Regarding innovative fuels, nitride fuels have been considered instead of oxide fuels, because they result in lower fuel temperatures, due to their improved thermal conductivity. A wide range of different fuels has been considered for minor actinide target fuels. There are several EC research programmes on advanced fuel-related issues. The CONFIRM programme is an experimental investigation of the high-temperature stability of actinide fuel in nitride form.

There are a number of initiatives in connection with fast reactor core physics, e. g. the CAPRA/CADRA programme, which includes studies of fast reactors, particularly in connection with plutonium burning and waste incineration fuel cycles. Uncertainties in fast reactor performance are the subject of a present IAEA research programme.

Thorium fuels have been considered as an alternative to uranium for some fuel cycles and some reactor types, but there is limited experience, certainly for commercial reactors. There is limited experience in general for the molten lead cooled and molten salt cooled systems. Accelerator Driven Systems. In some respects, there are similarities between the important issues concerning subcritical ADSs and the critical reactors. However, the application of accelerators to different subcritical systems does require some new areas of research. There is also the issue of research on accelerator systems per se.

There has been research into the development of fuels for ADS. The EC FUTURE programme is investigating a number of innovative oxide compounds, in solid solution and inert matrix form. The ADS is also considered in the CAPRA/CADRA programme.

There is emphasis in designing new innovative reactors (critical and subcritical) in a way to reduce the radioactive waste burden compared with existing reactors. This is being achieved through design for high fuel burn-up; the utilisation of thorium could also achieve reduction in the higher actinides produced.

A feature of many of the new designs is that new coolants are being proposed for which little operational experience exists. These coolants are considered in Section 15.14.


15.14.1 Present Experience

The future supercritical water concepts will operate with supercritical water on either the secondary side or also possibly on the primary side. It follows that the primary to secondary heat exchangers will require special attention. The performance of conventional PWR steam generators has not been without problems and the materials used, system chemistry control and the construction methods for the supercritical systems will need significant development research. For the supercritical heavy water concepts such as CANDU X, lower cost techniques will have to be developed for separating deuterium from hydrogen in light water.

There is some relevant experience of supercritical systems from coal-fired plants. However, there is no previous experience on the use of supercritical water in high radiation backgrounds. There is also the issue of system performance under fault conditions, e. g. LOCAs, given the very high system pressures.

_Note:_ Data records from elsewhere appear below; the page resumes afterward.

(** * Authentication core of the backend: accounts, reset tokens, token pairs

    A shallow embedding of [app/models/user.py], [app/exceptions.py],
    [app/schemas/auth.py], [app/services/auth_service.py] and the
    [forgot_password] endpoint of [app/api/v1/auth.py].

    Conventions.
    - A Python [str] is a [string] holding one character per [ascii]
      (code points below 256).
    - Instants ([datetime]) are integers, seconds since the epoch.
    - A function that can raise returns a [result]; code that works on
      the SQLAlchemy session is written in the monad [M], which threads
      the session and keeps it when an exception is raised.
    - [fastapi_core] (hashing and the token codec) is a collaborator
      whose code is not part of the application: it is the interface
      [FastapiCore]. *)

From Stdlib Require Import String Ascii List ZArith NArith Bool Lia.
From Stdlib Require Import DecimalString.
Import ListNotations.
Local Open Scope string_scope.
Local Open Scope Z_scope.

Set Implicit Arguments.

(* ------------------------------------------------------------------ *)
(** ** Python values and strings *)

Module Py.

(** Values that a decoded JSON payload can hold. *)
#[local] Unset Elimination Schemes.
Inductive pyval : Type :=
| VNone
| VBool (b : bool)
| VInt (z : Z)
| VStr (s : string)
| VList (l : list pyval)
| VDict (d : list (string * pyval)).
#[local] Set Elimination Schemes.

(** [bool(v)] *)
Definition truthy (v : pyval) : bool :=
  match v with
  | VNone => false
  | VBool b => b
  | VInt z => negb (z =? 0)
  | VStr s => negb (s =? "")%string
  | VList l => match l with [] => false | _ => true end
  | VDict d => match d with [] => false | _ => true end
  end.

(** [v == s] for a string literal or a [str] value [s]: only an equal
    [str] compares equal. *)
Definition eq_str (v : pyval) (s : string) : bool :=
  match v with
  | VStr t => (t =? s)%string
  | _ => false
  end.

(** [isinstance(v, str)] *)
Definition is_str (v : pyval) : bool :=
  match v with VStr _ => true | _ => false end.

(** [len(v)] of a value known to be a [str]. *)
Definition str_len (v : pyval) : Z :=
  match v with VStr s => Z.of_nat (String.length s) | _ => 0 end.

(** A [dict] with string keys, and [d.get(k)] ([None] when absent). *)
Definition dict := list (string * pyval).

Fixpoint get (d : dict) (k : string) : pyval :=
  match d with
  | [] => VNone
  | (k', v) :: d' => if (k' =? k)%string then v else get d' k
  end.

(** [bool(x)] for an attribute that is [None] or a [str]. *)
Definition truthy_opt_str (o : option string) : bool :=
  match o with
  | None => false
  | Some s => negb (s =? "")%string
  end.

(** *** [str.lower] and [str.strip] *)

(** Both are given on the characters that the strings of this
    development hold, the code points below 256, where they agree with
    Python character by character.  Beyond them Python has uppercase
    letters that [lower] leaves as they are; no property below speaks
    of the case of a letter. *)

Definition code (c : ascii) : N := N_of_ascii c.

Definition is_upper (c : ascii) : bool :=
  let n := code c in
  ((65 <=? n) && (n <=? 90)
   || (192 <=? n) && (n <=? 222) && negb (n =? 215))%N.

Definition lower_char (c : ascii) : ascii :=
  if is_upper c then ascii_of_N (code c + 32) else c.

Fixpoint lower (s : string) : string :=
  match s with
  | EmptyString => EmptyString
  | String c s' => String (lower_char c) (lower s')
  end.

(** [c.isspace()] *)
Definition is_space (c : ascii) : bool :=
  let n := code c in
  ((9 <=? n) && (n <=? 13) || (28 <=? n) && (n <=? 32)
   || (n =? 133) || (n =? 160))%N.

Fixpoint lstrip (l : list ascii) : list ascii :=
  match l with
  | c :: l' => if is_space c then lstrip l' else l
  | [] => []
  end.

Definition strip (s : string) : string :=
  string_of_list_ascii
    (rev (lstrip (rev (lstrip (list_ascii_of_string s))))).

Definition is_ascii (s : string) : bool :=
  forallb (fun c => (code c <? 128)%N) (list_ascii_of_string s).

End Py.

(* ------------------------------------------------------------------ *)
(** ** Exceptions ([app/exceptions.py]) and results *)

(** The subclasses of [AuthenticationError]. *)
Inductive auth_error : Type :=
| UserNotFound
| UserAlreadyExists
| InvalidCredentials
| InvalidToken
| ExpiredToken
| InactiveUser
| InvalidTokenType
| InvalidResetToken.

(** Every exception below derives from Python's [Exception]. *)
Inductive exn : Type :=
| AuthenticationError (cls : auth_error) (message : string) (status_code : Z)
| NameError (name : string)
| TypeError (message : string)
| LibraryError (message : string).

Definition HTTP_400_BAD_REQUEST : Z := 400.
Definition HTTP_401_UNAUTHORIZED : Z := 401.
Definition HTTP_404_NOT_FOUND : Z := 404.
Definition HTTP_409_CONFLICT : Z := 409.

Definition default_message (d : string) (m : option string) : string :=
  match m with Some s => s | None => d end.

(** Each constructor takes the optional [message] argument of the
    class's [__init__]. *)
Definition UserNotFoundError (message : option string) : exn :=
  AuthenticationError UserNotFound
    (default_message "User not found" message) HTTP_404_NOT_FOUND.

Definition UserAlreadyExistsError (message : option string) : exn :=
  AuthenticationError UserAlreadyExists
    (default_message "User with this email already exists" message)
    HTTP_409_CONFLICT.

Definition InvalidCredentialsError (message : option string) : exn :=
  AuthenticationError InvalidCredentials
    (default_message "Incorrect email or password" message)
    HTTP_401_UNAUTHORIZED.

Definition InvalidTokenError (message : option string) : exn :=
  AuthenticationError InvalidToken
    (default_message "Invalid token" message) HTTP_401_UNAUTHORIZED.

Definition ExpiredTokenError (message : option string) : exn :=
  AuthenticationError ExpiredToken
    (default_message "Token has expired" message) HTTP_401_UNAUTHORIZED.

Definition InactiveUserError (message : option string) : exn :=
  AuthenticationError InactiveUser
    (default_message "User account is inactive" message) HTTP_400_BAD_REQUEST.

Definition InvalidTokenTypeError (message : option string) : exn :=
  AuthenticationError InvalidTokenType
    (default_message "Invalid token type" message) HTTP_401_UNAUTHORIZED.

For the liquid lead coolant systems, there is little experience in nuclear reactors outside of Russia. There will need to be significant effort to developing the chemistry specifications and control to ensure economic and reliable performance. Lead-induced stress corrosion cracking could also be an issue.

Molten salt systems will require developments on the control of their chemistry and the coolant composition during their extended periods of operation. The high-temperature performance of key components such as heat exchangers will need to be verified. There needs to be developed isotope separation technologies to separate out the lithium isotope 7Li from the naturally occurring 6Li. Natural Circulation. Existing operating water reactors rely on natural circulation to remove decay heat when forced convection is lost. Many water and heavy water cooled designs include natural convection to remove decay heat after shutdown. Some of the simpler low-pressure water reactors rely on natural circulation to remove heat at all power levels. In general, there has not been a total reliance on natural circulation in the pressurised PWR and BWR systems. The innovative liquid lead and molten salt systems also allow for some level of natural circulation, namely the removal of decay heat after shutdown. Some of the ADS systems allow for natural circulation removal of heat at all power levels.

It follows that natural circulation will be an important phenomenon in innovative reactor technology. Regarding the current state of knowledge, there has already been much work on natural circulation in current and evolutionary plant. There is greater confidence in single-phase system performance, e. g. in the gas and liquid lead systems, than in the water systems, where two-phase flow can develop. Under accident conditions the presence of hydrogen can also be a problem. Additionally, there is a need for the development of correlations for transient heat transfer under all operating conditions.

There are several projects within the EC framework research programme for evolutionary systems; these were mentioned earlier, e. g. EUROFASTNET, ECORA and FLOMIX-R. Most of these are relevant to improving the understanding of natural circulation in the evolutionary and some of the innovative reactor systems. The above programmes also cover theoretical R&D, e. g. the development of appropriate numerical methods development for CFD modelling.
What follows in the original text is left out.